[Stored items from a collection]
===
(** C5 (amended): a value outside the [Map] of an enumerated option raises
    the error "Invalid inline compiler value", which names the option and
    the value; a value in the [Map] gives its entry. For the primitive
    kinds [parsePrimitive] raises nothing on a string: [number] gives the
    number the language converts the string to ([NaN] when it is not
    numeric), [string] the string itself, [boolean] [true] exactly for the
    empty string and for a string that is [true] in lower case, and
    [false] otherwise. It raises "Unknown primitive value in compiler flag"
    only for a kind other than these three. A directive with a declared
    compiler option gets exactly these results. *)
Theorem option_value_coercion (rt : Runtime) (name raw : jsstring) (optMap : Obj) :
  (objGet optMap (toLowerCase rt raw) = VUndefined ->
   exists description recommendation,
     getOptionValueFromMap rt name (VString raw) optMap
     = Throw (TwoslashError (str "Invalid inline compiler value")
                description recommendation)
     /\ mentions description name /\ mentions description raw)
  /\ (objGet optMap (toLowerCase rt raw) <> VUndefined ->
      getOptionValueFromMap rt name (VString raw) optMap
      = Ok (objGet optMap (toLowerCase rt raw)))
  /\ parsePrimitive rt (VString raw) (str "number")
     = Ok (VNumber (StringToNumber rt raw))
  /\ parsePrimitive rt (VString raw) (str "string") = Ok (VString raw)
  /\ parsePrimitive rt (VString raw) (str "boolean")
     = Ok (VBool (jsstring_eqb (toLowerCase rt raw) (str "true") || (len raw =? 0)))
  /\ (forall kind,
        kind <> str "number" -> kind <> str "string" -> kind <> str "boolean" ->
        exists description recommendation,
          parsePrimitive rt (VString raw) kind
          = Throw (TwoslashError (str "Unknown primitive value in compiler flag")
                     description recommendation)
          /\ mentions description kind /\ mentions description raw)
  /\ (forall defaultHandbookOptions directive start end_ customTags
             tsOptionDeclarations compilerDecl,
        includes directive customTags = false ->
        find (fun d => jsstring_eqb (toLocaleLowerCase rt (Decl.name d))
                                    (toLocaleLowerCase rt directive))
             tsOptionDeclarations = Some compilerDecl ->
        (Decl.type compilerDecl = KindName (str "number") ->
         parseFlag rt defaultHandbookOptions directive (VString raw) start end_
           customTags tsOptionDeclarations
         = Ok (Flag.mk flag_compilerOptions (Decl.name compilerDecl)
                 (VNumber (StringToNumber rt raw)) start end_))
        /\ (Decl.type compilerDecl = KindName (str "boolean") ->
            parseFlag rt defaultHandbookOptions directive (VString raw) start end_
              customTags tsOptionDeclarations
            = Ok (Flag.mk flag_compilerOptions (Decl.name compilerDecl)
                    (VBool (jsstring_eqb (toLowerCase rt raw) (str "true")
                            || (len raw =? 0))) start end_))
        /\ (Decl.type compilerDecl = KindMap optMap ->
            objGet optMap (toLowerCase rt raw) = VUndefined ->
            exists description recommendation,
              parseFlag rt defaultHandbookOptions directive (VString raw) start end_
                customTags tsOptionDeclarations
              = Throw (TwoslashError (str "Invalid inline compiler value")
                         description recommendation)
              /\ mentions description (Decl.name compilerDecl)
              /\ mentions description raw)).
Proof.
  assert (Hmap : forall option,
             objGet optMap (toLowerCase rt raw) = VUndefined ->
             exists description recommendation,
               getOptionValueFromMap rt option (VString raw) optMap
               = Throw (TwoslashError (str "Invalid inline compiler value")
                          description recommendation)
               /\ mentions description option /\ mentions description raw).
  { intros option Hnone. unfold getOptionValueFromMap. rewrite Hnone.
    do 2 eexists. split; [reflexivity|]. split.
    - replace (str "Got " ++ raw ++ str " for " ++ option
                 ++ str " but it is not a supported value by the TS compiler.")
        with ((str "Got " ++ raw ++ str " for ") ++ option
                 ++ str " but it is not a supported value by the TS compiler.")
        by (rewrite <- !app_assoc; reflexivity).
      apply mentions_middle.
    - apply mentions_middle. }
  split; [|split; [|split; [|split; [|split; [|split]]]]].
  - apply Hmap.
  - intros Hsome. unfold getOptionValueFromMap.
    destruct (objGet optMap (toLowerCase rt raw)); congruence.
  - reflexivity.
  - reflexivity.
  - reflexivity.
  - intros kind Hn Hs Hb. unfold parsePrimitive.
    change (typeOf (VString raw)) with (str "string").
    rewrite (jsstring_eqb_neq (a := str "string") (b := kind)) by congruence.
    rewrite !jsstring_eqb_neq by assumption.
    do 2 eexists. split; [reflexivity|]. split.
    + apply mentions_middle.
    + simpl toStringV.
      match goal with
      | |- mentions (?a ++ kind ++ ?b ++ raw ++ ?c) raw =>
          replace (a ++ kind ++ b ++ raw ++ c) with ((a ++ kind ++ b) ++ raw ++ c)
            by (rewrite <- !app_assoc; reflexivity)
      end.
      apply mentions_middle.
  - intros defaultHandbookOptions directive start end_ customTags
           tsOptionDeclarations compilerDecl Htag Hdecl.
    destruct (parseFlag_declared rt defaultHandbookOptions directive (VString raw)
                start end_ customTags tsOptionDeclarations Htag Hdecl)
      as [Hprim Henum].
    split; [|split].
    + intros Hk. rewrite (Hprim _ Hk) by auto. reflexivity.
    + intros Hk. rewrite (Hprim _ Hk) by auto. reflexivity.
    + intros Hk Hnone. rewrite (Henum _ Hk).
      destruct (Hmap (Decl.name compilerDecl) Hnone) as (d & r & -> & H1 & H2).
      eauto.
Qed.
===
**Exercise details**
In full and without alteration, reproduce the records above.

**Answer space**
(** C5 (amended): a value outside the [Map] of an enumerated option raises
    the error "Invalid inline compiler value", which names the option and
    the value; a value in the [Map] gives its entry. For the primitive
    kinds [parsePrimitive] raises nothing on a string: [number] gives the
    number the language converts the string to ([NaN] when it is not
    numeric), [string] the string itself, [boolean] [true] exactly for the
    empty string and for a string that is [true] in lower case, and
    [false] otherwise. It raises "Unknown primitive value in compiler flag"
    only for a kind other than these three. A directive with a declared
    compiler option gets exactly these results. *)
Theorem option_value_coercion (rt : Runtime) (name raw : jsstring) (optMap : Obj) :
  (objGet optMap (toLowerCase rt raw) = VUndefined ->
   exists description recommendation,
     getOptionValueFromMap rt name (VString raw) optMap
     = Throw (TwoslashError (str "Invalid inline compiler value")
                description recommendation)
     /\ mentions description name /\ mentions description raw)
  /\ (objGet optMap (toLowerCase rt raw) <> VUndefined ->
      getOptionValueFromMap rt name (VString raw) optMap
      = Ok (objGet optMap (toLowerCase rt raw)))
  /\ parsePrimitive rt (VString raw) (str "number")
     = Ok (VNumber (StringToNumber rt raw))
  /\ parsePrimitive rt (VString raw) (str "string") = Ok (VString raw)
  /\ parsePrimitive rt (VString raw) (str "boolean")
     = Ok (VBool (jsstring_eqb (toLowerCase rt raw) (str "true") || (len raw =? 0)))
  /\ (forall kind,
        kind <> str "number" -> kind <> str "string" -> kind <> str "boolean" ->
        exists description recommendation,
          parsePrimitive rt (VString raw) kind
          = Throw (TwoslashError (str "Unknown primitive value in compiler flag")
                     description recommendation)
          /\ mentions description kind /\ mentions description raw)
  /\ (forall defaultHandbookOptions directive start end_ customTags
             tsOptionDeclarations compilerDecl,
        includes directive customTags = false ->
        find (fun d => jsstring_eqb (toLocaleLowerCase rt (Decl.name d))
                                    (toLocaleLowerCase rt directive))
             tsOptionDeclarations = Some compilerDecl ->
        (Decl.type compilerDecl = KindName (str "number") ->
         parseFlag rt defaultHandbookOptions directive (VString raw) start end_
           customTags tsOptionDeclarations
         = Ok (Flag.mk flag_compilerOptions (Decl.name compilerDecl)
                 (VNumber (StringToNumber rt raw)) start end_))
        /\ (Decl.type compilerDecl = KindName (str "boolean") ->
            parseFlag rt defaultHandbookOptions directive (VString raw) start end_
              customTags tsOptionDeclarations
            = Ok (Flag.mk flag_compilerOptions (Decl.name compilerDecl)
                    (VBool (jsstring_eqb (toLowerCase rt raw) (str "true")
                            || (len raw =? 0))) start end_))
        /\ (Decl.type compilerDecl = KindMap optMap ->
            objGet optMap (toLowerCase rt raw) = VUndefined ->
            exists description recommendation,
              parseFlag rt defaultHandbookOptions directive (VString raw) start end_
                customTags tsOptionDeclarations
              = Throw (TwoslashError (str "Invalid inline compiler value")
                         description recommendation)
              /\ mentions description (Decl.name compilerDecl)
              /\ mentions description raw)).
Proof.
  assert (Hmap : forall option,
             objGet optMap (toLowerCase rt raw) = VUndefined ->
             exists description recommendation,
               getOptionValueFromMap rt option (VString raw) optMap
               = Throw (TwoslashError (str "Invalid inline compiler value")
                          description recommendation)
               /\ mentions description option /\ mentions description raw).
  { intros option Hnone. unfold getOptionValueFromMap. rewrite Hnone.
    do 2 eexists. split; [reflexivity|]. split.
    - replace (str "Got " ++ raw ++ str " for " ++ option
                 ++ str " but it is not a supported value by the TS compiler.")
        with ((str "Got " ++ raw ++ str " for ") ++ option
                 ++ str " but it is not a supported value by the TS compiler.")
        by (rewrite <- !app_assoc; reflexivity).
      apply mentions_middle.
    - apply mentions_middle. }
  split; [|split; [|split; [|split; [|split; [|split]]]]].
  - apply Hmap.
  - intros Hsome. unfold getOptionValueFromMap.
    destruct (objGet optMap (toLowerCase rt raw)); congruence.
  - reflexivity.
  - reflexivity.
  - reflexivity.
  - intros kind Hn Hs Hb. unfold parsePrimitive.
    change (typeOf (VString raw)) with (str "string").
    rewrite (jsstring_eqb_neq (a := str "string") (b := kind)) by congruence.
    rewrite !jsstring_eqb_neq by assumption.
    do 2 eexists. split; [reflexivity|]. split.
    + apply mentions_middle.
    + simpl toStringV.
      match goal with
      | |- mentions (?a ++ kind ++ ?b ++ raw ++ ?c) raw =>
          replace (a ++ kind ++ b ++ raw ++ c) with ((a ++ kind ++ b) ++ raw ++ c)
            by (rewrite <- !app_assoc; reflexivity)
      end.
      apply mentions_middle.
  - intros defaultHandbookOptions directive start end_ customTags
           tsOptionDeclarations compilerDecl Htag Hdecl.
    destruct (parseFlag_declared rt defaultHandbookOptions directive (VString raw)
                start end_ customTags tsOptionDeclarations Htag Hdecl)
      as [Hprim Henum].
    split; [|split].
    + intros Hk. rewrite (Hprim _ Hk) by auto. reflexivity.
    + intros Hk. rewrite (Hprim _ Hk) by auto. reflexivity.
    + intros Hk Hnone. rewrite (Henum _ Hk).
      destruct (Hmap (Decl.name compilerDecl) Hnone) as (d & r & -> & H1 & H2).
      eauto.
Qed.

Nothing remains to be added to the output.